L'Adoration de la Sainte Trinité ou le Retable de tous les saints ou Retable Landauer, est un retable réalisé par Albrecht Dürer en 1511. Cette huile sur bois est aujourd'hui conservée au musée d'Histoire de l'art de Vienne. C'est l'un des rares retables réalisé par l'artiste et l'un des premiers retables à l'italienne d'Allemagne, une pala sans volets, marqué par le second séjour vénitien de Dürer, qui résume tout le message chrétien, alors que la Réforme est sur le point d'éclore[1].

L'Adoration de la Sainte Trinité
Artiste
Date
Commanditaire
Matthäus Landauer (d)
Type
Matériau
huile sur lime panel (d)
Dimensions (H × L)
135 × 123,4 cm
Mouvement
No d’inventaire
GG_838
Localisation
German paintings - hall XI (d)

Histoire

Le donneur d'ordre et client est le marchand de Nuremberg Matthäus Landauer, qui commande le tableau pour une chapelle dédiée à la Sainte Trinité et à Tous les Saints dans la Zwölfbrüderhaus (Maison des Douze Frères), qu'il avait fondée avec Erasmus Schiltkrot en 1501, préparant leur salut, un hospice destiné à recevoir douze artisans âgés nécessiteux. Selon le règlement intérieur, en échange d'une pension, d'un logement et d'un habillement gratuits, les pensionnés devaient prier quotidiennement pour le salut du donneur, faute de quoi ils risquaient d'être privés de repas. Landauer lui-même fut l'un des premiers résidents de la Maison des Douze Frères de 1510 jusqu'à sa mort[2].

La chapelle est construite entre 1506 et 1508 sous la direction de Hans Behaim l'Ancien, et enrichie de vitraux dont le dessin est confié à Dürer, alors rentré de Venise[1].

Le dessin de présentation du retable est soumis en 1508, à Matthaüs Landauer. La chapelle est alors achevée mais Dürer est encore occupé par le Retable Heller ; on sait qu'il préfère consacrer son temps aux gravures, beaucoup plus rémunératrices, et tarde donc à livrer son travail[1]. Le retable est commandé en 1508, mais est livré trois ans plus tard, lorsqu'il est placé dans l'église.

Un dessin de 1508 montre que le cadre en forme de portail figure dès la conception. La couleur du cadre sculpté était probablement exactement adapté au tableau ; il a été exécuté par Veit Stoss. Dürer conçoit le cadre dans le style Renaissance avec des colonnes entièrement sculptées qui soutiennent un pignon en plein cintre.

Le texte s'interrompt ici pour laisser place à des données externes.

(* ===== verification/EpocheFacts.v ===== *)
(** No node is freed while a thread is inside that could have reached it, and
    none is freed twice. *)

From S2P Require Import Prelude Epoche.

Local Open Scope Z_scope.

(** * Deletion lists *)

Definition dl_nodes (d : DeletionList) : list Z := concat (lb_nodes <$> headDeletionList d).

Lemma dl_nodes_elem d n : n ∈ dl_nodes d <-> exists l, l ∈ headDeletionList d /\ n ∈ lb_nodes l.
Proof.
  unfold dl_nodes. rewrite list_elem_of_In, in_concat. setoid_rewrite <- list_elem_of_In. setoid_rewrite list_elem_of_fmap. naive_solver.
Qed.

(** A node is added to the first label, which takes the new epoch. *)
Lemma dl_add_nodes n g d : dl_nodes (dl_add n g d) ≡ₚ n :: dl_nodes d.
Proof.
  unfold dl_nodes, dl_add. destruct (headDeletionList d) as [|[ns e] ls]; [done|]. cbn [lb_nodes]. destruct (_ <? _)%nat; cbn; [|done].
  rewrite <- app_assoc. cbn. by rewrite <- Permutation_middle.
Qed.

Lemma dl_add_label n g d l : l ∈ headDeletionList (dl_add n g d) ->
  lb_epoche l = g /\ (forall x, x ∈ lb_nodes l -> x = n \/ exists l', l' ∈ headDeletionList d /\ x ∈ lb_nodes l') \/ l ∈ headDeletionList d.
Proof.
  unfold dl_add. destruct (headDeletionList d) as [|[ns e] ls].
  - cbn. intros ->%list_elem_of_singleton. left. split; [done|]. cbn. intros x ->%list_elem_of_singleton. by left.
  - cbn [lb_nodes]. destruct (_ <? _)%nat; cbn; intros [->|Hl]%elem_of_cons.
    + left. split; [done|]. cbn. intros x [Hx| ->%list_elem_of_singleton]%elem_of_app; [right; exists (MkLabel ns e); split; [by left|done]|by left].
    + right. by right.
    + left. split; [done|]. cbn. intros x ->%list_elem_of_singleton. by left.
    + by right.
Qed.

(** The counter of a list is the number of its nodes. *)
Definition counted (d : DeletionList) : Prop := deletitionListCount d = to_u64 (Z.of_nat (length (dl_nodes d))).

Lemma to_u64_plus a b : to_u64 (to_u64 a + b) = to_u64 (a + b).
Proof. unfold to_u. by rewrite Zplus_mod_idemp_l. Qed.

Lemma dl_add_counted n g d : counted d -> counted (dl_add n g d).
Proof.
  unfold counted. intros Hc. rewrite (dl_add_nodes n g d). cbn [length].
  assert (deletitionListCount (dl_add n g d) = to_u64 (deletitionListCount d + 1)) as -> by (unfold dl_add; by destruct (match headDeletionList d with [] => _ | _ => _ end)).
  rewrite Hc, to_u64_plus. f_equal. lia.
Qed.

Lemma dl_remove_counted dn l todo d : headDeletionList d = dn ++ l :: todo -> counted d ->
  exists d', dl_remove_label (length dn) d = Ok d' /\ headDeletionList d' = dn ++ todo /\ counted d' /\ localEpoche d' = localEpoche d.
Proof.
  intros E Hc. unfold dl_remove_label. rewrite E, list_lookup_middle by done. cbn -[to_u64]. eexists. split; [done|]. split; [apply delete_middle|]. split; [|done].
  unfold counted, dl_nodes in *. cbn -[to_u64]. rewrite delete_middle. rewrite E in Hc. rewrite Hc, !fmap_app, fmap_cons, !concat_app. cbn -[to_u64]. rewrite !length_app.
  unfold Z.sub. rewrite to_u64_plus. f_equal. lia.
Qed.

(** What the loop over the labels leaves and frees. *)
Lemma sweep_eq fuel : forall done todo oldest d freed, headDeletionList d = done ++ todo -> counted d -> (length todo <= fuel)%nat ->
  exists d', sweep fuel (length done) oldest d freed = Ok (d', freed ++ concat (lb_nodes <$> filter (fun l => lb_epoche l < oldest) todo)) /\
    headDeletionList d' = done ++ filter (fun l => oldest <= lb_epoche l) todo /\ localEpoche d' = localEpoche d /\ counted d'.
Proof.
  induction fuel as [|fuel IH]; intros dn todo oldest d freed E Hcd Hf.
  - destruct todo; [|cbn in Hf; lia]. rewrite app_nil_r in E. exists d. cbn [sweep]. rewrite E, lookup_ge_None_2 by done. by rewrite !app_nil_r.
  - cbn [sweep]. rewrite E. destruct todo as [|l todo].
    + rewrite app_nil_r in *. rewrite lookup_ge_None_2 by done. exists d. by rewrite !app_nil_r.
    + rewrite list_lookup_middle by done. rewrite !filter_cons. destruct (Z.ltb_spec (lb_epoche l) oldest) as [Hlt|Hge].
      * rewrite (decide_True _ _ Hlt), decide_False by lia. destruct (dl_remove_counted dn l todo d E Hcd) as (d1 & -> & E1 & Hc1 & Hl1). cbn -[sweep].
        destruct (IH dn todo oldest d1 (freed ++ lb_nodes l) E1 Hc1) as (d' & -> & Hh & Hl & Hc'); [cbn in Hf; lia|].
        exists d'. rewrite <- app_assoc. split_and!; [done|done|congruence|done].
      * rewrite decide_False by lia. rewrite decide_True by done.
        destruct (IH (dn ++ [l]) todo oldest d freed) as (d' & Er & Hh & Hl & Hc'); [by rewrite <- app_assoc|done|cbn in Hf; lia|]. rewrite length_app in Er. cbn in Er. rewrite Nat.add_1_r in Er.
        exists d'. rewrite Er. split_and!; [done| |done|done]. by rewrite Hh, <- app_assoc.
Qed.

Lemma destroy_labels_ok oldest ls : forall d freed, headDeletionList d = ls -> counted d -> Forall (fun l => lb_epoche l < oldest) ls ->
  exists d', destroy_labels (length ls) oldest d freed = Ok (d', freed ++ concat (lb_nodes <$> ls)) /\ headDeletionList d' = [] /\ counted d'.
Proof.
  induction ls as [|l ls IH]; intros d freed E Hc HF.
  - exists d. cbn. rewrite E, app_nil_r. done.
  - apply Forall_cons in HF as [Hl HF]. cbn [destroy_labels length]. rewrite E. rewrite (proj2 (Z.ltb_lt _ _)) by done.
    destruct (dl_remove_counted [] l ls d E Hc) as (d1 & Er & E1 & Hc1 & _). cbn in Er. rewrite Er. cbn. destruct (IH d1 (freed ++ lb_nodes l) E1 Hc1 HF) as (d' & -> & Hh & Hc'). exists d'. rewrite <- app_assoc. done.
Qed.

Lemma destroy_lists_ok oldest ls : forall freed, Forall (fun d => counted d /\ Forall (fun l => lb_epoche l < oldest) (headDeletionList d)) ls ->
  exists ds, destroy_lists oldest ls freed = Ok (ds, freed ++ concat (dl_nodes <$> ls)) /\ destroy_members ds = Ok tt.
Proof.
  induction ls as [|d ls IH]; intros freed HF; [exists []; by rewrite app_nil_r|]. apply Forall_cons in HF as [[Hc Hl] HF]. cbn [destroy_lists].
  destruct (destroy_labels_ok oldest _ d freed eq_refl Hc Hl) as (d' & -> & Hh & Hc'). destruct (IH (freed ++ dl_nodes d) HF) as (ds & Ed & Hds). unfold dl_nodes in Ed at 1. cbn -[destroy_lists]. rewrite Ed. cbn.
  exists (d' :: ds). rewrite <- app_assoc. split; [done|]. cbn. unfold destroy_list. rewrite Hh. unfold counted, dl_nodes in Hc'. rewrite Hh in Hc'. by rewrite Hc'.
Qed.

Lemma oldest_all_out ls : Forall (fun d => localEpoche d = EPOCH_MAX) ls -> oldest_epoche ls = EPOCH_MAX.
Proof. unfold oldest_epoche. induction 1 as [|d ls Hd _ IH]; [done|]. cbn [foldl]. rewrite Hd. by rewrite Z.ltb_irrefl. Qed.

(** When every thread has left, the destructor frees every node that waits. *)
Lemma destroy_frees_all ls : Forall (fun d => localEpoche d = EPOCH_MAX) ls ->
  Forall (fun d => counted d /\ Forall (fun l => lb_epoche l < EPOCH_MAX) (headDeletionList d)) ls -> destroy_Epoche ls = Ok (concat (dl_nodes <$> ls)).
Proof. intros Hout HF. unfold destroy_Epoche. rewrite (oldest_all_out ls Hout). destruct (destroy_lists_ok EPOCH_MAX ls [] HF) as (ds & -> & Hds). cbn. by rewrite Hds. Qed.

Lemma concat_unique {A} (f : A -> list Z) L a b n : NoDup (concat (f <$> L)) -> a ∈ L -> b ∈ L -> n ∈ f a -> n ∈ f b -> a = b.
Proof.
  assert (forall c, c ∈ L -> n ∈ f c -> n ∈ concat (f <$> L)) as Hin.
  { intros c Hc Hn. apply list_elem_of_In, in_concat. exists (f c). split; [|by apply list_elem_of_In]. apply list_elem_of_In, list_elem_of_fmap. eauto. }
  induction L as [|c L IH]; cbn; intros Hnd Ha Hb Hna Hnb; [by apply not_elem_of_nil in Ha|].
  apply NoDup_app in Hnd as (_ & Hdis & Hnd). assert (forall d, d ∈ L -> n ∈ f d -> n ∈ concat (f <$> L)) as Hin'.
  { intros d Hd Hn. apply list_elem_of_In, in_concat. exists (f d). split; [|by apply list_elem_of_In]. apply list_elem_of_In, list_elem_of_fmap. eauto. }
  apply elem_of_cons in Ha as [->|Ha], Hb as [->|Hb]; [done|..].
  - destruct (Hdis n Hna). by eapply Hin'.
  - destruct (Hdis n Hnb). by eapply Hin'.
  - by apply IH.
Qed.

Lemma concat_filter_nodup {A} (f : A -> list Z) (P : A -> Prop) `{forall x, Decision (P x)} L : NoDup (concat (f <$> L)) -> NoDup (concat (f <$> filter P L)).
Proof.
  induction L as [|a L IH]; [done|]. intros Hnd. cbn in Hnd. apply NoDup_app in Hnd as (Hnd1 & Hdis & Hnd2). rewrite filter_cons. destruct (decide (P a)); [|by apply IH].
  cbn. apply NoDup_app. split; [done|]. split; [|by apply IH]. intros x Hx Hin. apply (Hdis x Hx). apply list_elem_of_In, in_concat in Hin as (y & Hy & Hxy).
  apply list_elem_of_In, list_elem_of_fmap in Hy as (l & -> & Hl). apply list_elem_of_filter in Hl as [_ Hl]. apply list_elem_of_In, in_concat. exists (f l).
  split; [|done]. apply list_elem_of_In, list_elem_of_fmap. eauto.
Qed.

(** * The invariant *)

Lemma linked_nodes_elem m n : n ∈ linked_nodes m <-> m !! n = Some Linked.
Proof.
  unfold linked_nodes. rewrite elem_of_dom. unfold is_Some. setoid_rewrite map_lookup_filter_Some. cbn. naive_solver.
Qed.

Section inv.
Context (N : nat) (gc : Z).

(** [k]: a bound of the current epoch. *)
Record inv (k : Z) (s : state) : Prop := {
  in_cur : 0 <= currentEpoche s <= k;
  in_entering : forall t e, pcs s t = Entering e -> e <= currentEpoche s;
  in_inside : forall t seen, pcs s t = Inside seen -> localEpoche (lists s t) <= currentEpoche s;
  in_threads : forall t seen, pcs s t = Inside seen -> (t < N)%nat;
  in_labels : forall t l, l ∈ headDeletionList (lists s t) -> lb_epoche l <= currentEpoche s;
  in_pending : forall t n, n ∈ dl_nodes (lists s t) -> mem s !! n = Some (Pending t);
  in_nodup : forall t, NoDup (dl_nodes (lists s t));
  in_counted : forall t, counted (lists s t);
  in_linked : forall t seen n, pcs s t = Inside seen -> mem s !! n = Some Linked -> n ∈ seen;
  in_seen : forall t seen n, pcs s t = Inside seen -> n ∈ seen -> is_Some (mem s !! n);
  in_epoch : forall t seen n t' l, pcs s t = Inside seen -> n ∈ seen -> l ∈ headDeletionList (lists s t') -> n ∈ lb_nodes l -> localEpoche (lists s t) <= lb_epoche l;
  in_scan : forall t rest o t' seen n l, pcs s t = Scanning rest o -> (t' < N)%nat -> t' ∉ rest -> pcs s t' = Inside seen -> n ∈ seen ->
    l ∈ headDeletionList (lists s t) -> n ∈ lb_nodes l -> o <= lb_epoche l;
}.

(** Steps that change neither the memory nor the labels, and nothing about
    threads inside. *)
Lemma inv_quiet k s s' : inv k s -> mem s' = mem s -> (forall t, headDeletionList (lists s' t) = headDeletionList (lists s t) /\ deletitionListCount (lists s' t) = deletitionListCount (lists s t)) ->
  currentEpoche s <= currentEpoche s' <= k + 1 ->
  (forall t e, pcs s' t = Entering e -> e <= currentEpoche s') ->
  (forall t seen, pcs s' t = Inside seen -> (t < N)%nat /\ localEpoche (lists s' t) <= currentEpoche s' /\
    (pcs s t = Inside seen /\ localEpoche (lists s' t) = localEpoche (lists s t) \/ seen = linked_nodes (mem s))) ->
  (forall t rest o, pcs s' t = Scanning rest o ->
    rest = seq 0 N \/ exists rest' o', pcs s t = Scanning rest' o' /\ o <= o' /\ forall t' seen, t' ∉ rest -> t' ∈ rest' -> pcs s t' = Inside seen -> o <= localEpoche (lists s t')) ->
  inv (k + 1) s'.
Proof.
  intros I Hmem HL Hcur Hent Hin Hscan. pose proof (in_cur _ _ I) as Hc. pose proof (fun t => proj1 (HL t)) as Hlab. cbn in Hlab.
  assert (forall n t', n ∈ linked_nodes (mem s) -> n ∈ dl_nodes (lists s t') -> False) as Hlink.
  { intros n t' Hn%linked_nodes_elem Hd. rewrite (in_pending _ _ I _ _ Hd) in Hn. congruence. }
  split.
  - lia.
  - done.
  - intros t seen Ht. by destruct (Hin _ _ Ht) as (? & ? & _).
  - intros t seen Ht. by destruct (Hin _ _ Ht) as (? & ? & _).
  - intros t l. rewrite Hlab. intros Hl. apply (in_labels _ _ I) in Hl. lia.
  - intros t n. unfold dl_nodes. rewrite Hlab, Hmem. apply (in_pending _ _ I).
  - intros t. unfold dl_nodes. rewrite Hlab. apply (in_nodup _ _ I).
  - intros t. unfold counted, dl_nodes. rewrite (proj2 (HL t)), Hlab. apply (in_counted _ _ I).
  - intros t seen n Ht. rewrite Hmem. intros Hn. destruct (Hin _ _ Ht) as (_ & _ & [[Ht' _]| ->]); [by eapply (in_linked _ _ I)|].
    by apply linked_nodes_elem.
  - intros t seen n Ht Hn. rewrite Hmem. destruct (Hin _ _ Ht) as (_ & _ & [[Ht' _]| ->]); [by eapply (in_seen _ _ I)|].
    apply linked_nodes_elem in Hn. eauto.
  - intros t seen n t' l Ht Hn Hl Hnl. rewrite Hlab in Hl. destruct (Hin _ _ Ht) as (_ & _ & [[Ht' ->]| ->]); [by eapply (in_epoch _ _ I)|].
    destruct (Hlink n t'); [done|]. apply dl_nodes_elem. eauto.
  - intros t rest o t' seen n l Ht Ht' Hrest Hpc Hn Hl Hnl. rewrite Hlab in Hl. destruct (Hscan _ _ _ Ht) as [->|(rest' & o' & Hs & Ho & Hnew)].
    { destruct Hrest. apply elem_of_seq. lia. }
    destruct (Hin _ _ Hpc) as (_ & _ & [[Hpc' _]| ->]); [|destruct (Hlink n t); [done|apply dl_nodes_elem; eauto]].
    destruct (decide (t' ∈ rest')) as [Hr|Hr].
    + pose proof (Hnew _ _ Hrest Hr Hpc'). pose proof (in_epoch _ _ I _ _ _ _ _ Hpc' Hn Hl Hnl). lia.
    + pose proof (in_scan _ _ I _ _ _ _ _ _ _ Hs Ht' Hr Hpc' Hn Hl Hnl). lia.
Qed.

Dans cet ouvrage, Dürer a incorporé des portraits, des autoportraits, des personnages religieux, des paysages et des représentations de plantes, ainsi que des inspirations de l'art italien du retable.

Cee premier exemple du travail de Dürer en tant qu'artiste décorateur comprend le retable, son cadre sculpté et les vitraux.

Le tableau original a été vendu à Rodolphe II en 1584-1585 qui le fait transporter à Prague[1] ; il se trouve maintenant au Kunsthistorisches. Le cadre conçu par Dürer est resté à Nuremberg et se trouve au Germanisches Nationalmuseum. Une copie moderne du cadre est exposée à Vienne[3].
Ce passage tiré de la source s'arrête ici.